Yahoo Finance works similarly.
How do I know what is the stock ticker for what company?
You can get the tickers of the stocks from the SP500 index from
Wikipedia
by typing "S&P500" in the search box.
OK, so I have some data in a spreadsheet - what now?
You now need to load the data into some package where it is easy
to work with it. There are at least two good (and completely free)
alternatives here: one is Scilab,
and the other is
R. Both can be
downloaded and installed in a matter of minutes. Scilab is a general
mathematical computational package similar to Matlab, and is in my
view very easy to use. I find R a bit more clumsy, but it is well
set up to handle standard statistical analyses, and copes with missing
data and dates more efficiently than Scilab.
I've installed Scilab and R - how do I import and work on the data?
For now, let me just explain the use of Scilab, for which there is a
worked example in
DATAPAK.
Download these files, and place them all in one directory.
In Windows, you double-click on the Scilab icon,
which opens a Scilab session. Go to the `File' button on the toolbar,
click on this, and select `Change current directory ...' from the list.

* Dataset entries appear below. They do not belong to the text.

(** * Session and matching engine of the attendance backend

    A shallow embedding of
      - [backend/teacher/attendance_records.py] (sessions, the attendance
        embedding cache, the [/real-mark] endpoint), and
      - [backend/student/demo_session.py] (the demo embedding cache and
        [find_best_match_optimized]),
    followed by the properties of the engine.

    Conventions.
      - Python floats are IEEE-754 binary64 values: [spec_float] with the
        comparison [SFltb]; [float('inf')] is [S754_infinity false].
        Distances are compared as such values: [float(distance)] gives one
        in the demo matcher, and in [/real-mark] the mean of the stored
        lists is a float64 array; the scoped matcher of the attendance
        cache is read the same way.
      - Python strings are held as their UTF-8 encoding (module [PyStr]);
        lengths and slices count code points.
      - Wall-clock instants ([datetime.now()], [time.time()]) are whole
        seconds in [Z]; their ISO rendering is not modelled.
      - The Supabase tables are lists of rows, in insertion order.  Reads are
        filters, updates map over the matching rows, and the outcome of an
        insert is decided by the table together with an environment queue
        that describes faults and rows written by concurrent requests.
      - Image decoding, face detection, embedding extraction, [np.mean],
        scipy's [cosine] and [round] are external; they are the fields of the
        class [Recognition]. *)

From Stdlib Require Import ZArith String Ascii List Bool Lia.
From Stdlib Require Import Floats.SpecFloat.
From stdpp Require Import gmap strings list pretty.
Import ListNotations.

Local Open Scope string_scope.
Local Open Scope Z_scope.
Local Open Scope list_scope.

(** ** Python values *)

Module PyFloat.

Definition float : Type := spec_float.

(** [float('inf')] *)
Definition inf : float := S754_infinity false.

(** [a < b] on floats; false as soon as one side is NaN. *)
Definition lt (a b : float) : bool := SFltb a b.

(** [a != b] on floats. *)
Definition ne (a b : float) : bool := negb (SFeqb a b).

Then select the directory where the data and programs from DATAPAK have
been placed. In Linux, you open an xterm, and cd to the directory
where the files from DATAPAK have been put, and then you type the
command `scilab' at the prompt. Either way, you now have an open
Scilab window in the correct directory.
The main script is called intro.sci. This contains a lot of
comments (prefixed by the character string "//") as well as a
small amount of code. You can read the script in whatever text
editor you are used to, and reading this will get you started
with the use of Scilab commands. The data in the file SomeSP.txt
contains daily prices for ten years for 29 stocks from the S&P 500
index, arranged in a big array with 30 columns, the first of which
contains the date (in terms of days counted from some arbitrary
starting date), the rest containing the closing prices. There are
also column headers to identify the different stocks; Scilab and R
can both cope with these.
Perhaps the simplest thing is just to type
exec intro.sci;
at the prompt in the Scilab window. This will execute all the
commands in the script intro.sci; at various points, you will be
offered self-explanatory choices, which you can work through. This
first script steps you through some simple exploratory data analyses
designed to answer some simple but natural questions about stock
price data:
Are log-returns Gaussian, as they would be if the Black-Scholes
model was correct?
Are log-returns stationary?
Are the tails of the distribution of log-returns polynomial?
Is the autocorrelation of log-returns consistent with a model
with stationary independent increments?
There is no formal statistical testing carried out here, but once you
have seen the plots, you will be left in no doubt that the answer to
all of the above questions is "No".
If log-returns are not Gaussian, stationary,or independent, why
do so many people use models which assume that they are?
That's not so easy to answer. At some point, when I have the
time to expand these notes, I will explain why it's not completely
stupid.
How could I make some money trading these stocks?
This is a more interesting question! Well, you have the data, you
have Scilab, now you could try to build some trading rule and see
what it did for you. For example, you could simply buy-and-hold the
stocks, splitting your wealth equally between them at time 0, and
just sitting on that portfolio. Or you could try the 1/N strategy,
where at the beginning of each day, you adjust your holdings of the
different stocks so that the monetary values of your holdings of
each stock are the same. You should find that this beats the buy-and-hold
strategy pretty conclusively; I have not tried it on this data, but
I would expect that this will give you a Sharpe ratio in the range
0.6 to 0.8. Don't forget to allow for transaction costs, which might
amount to (say) 10 basis points ( = 1 part in 1000) on the change
in your position.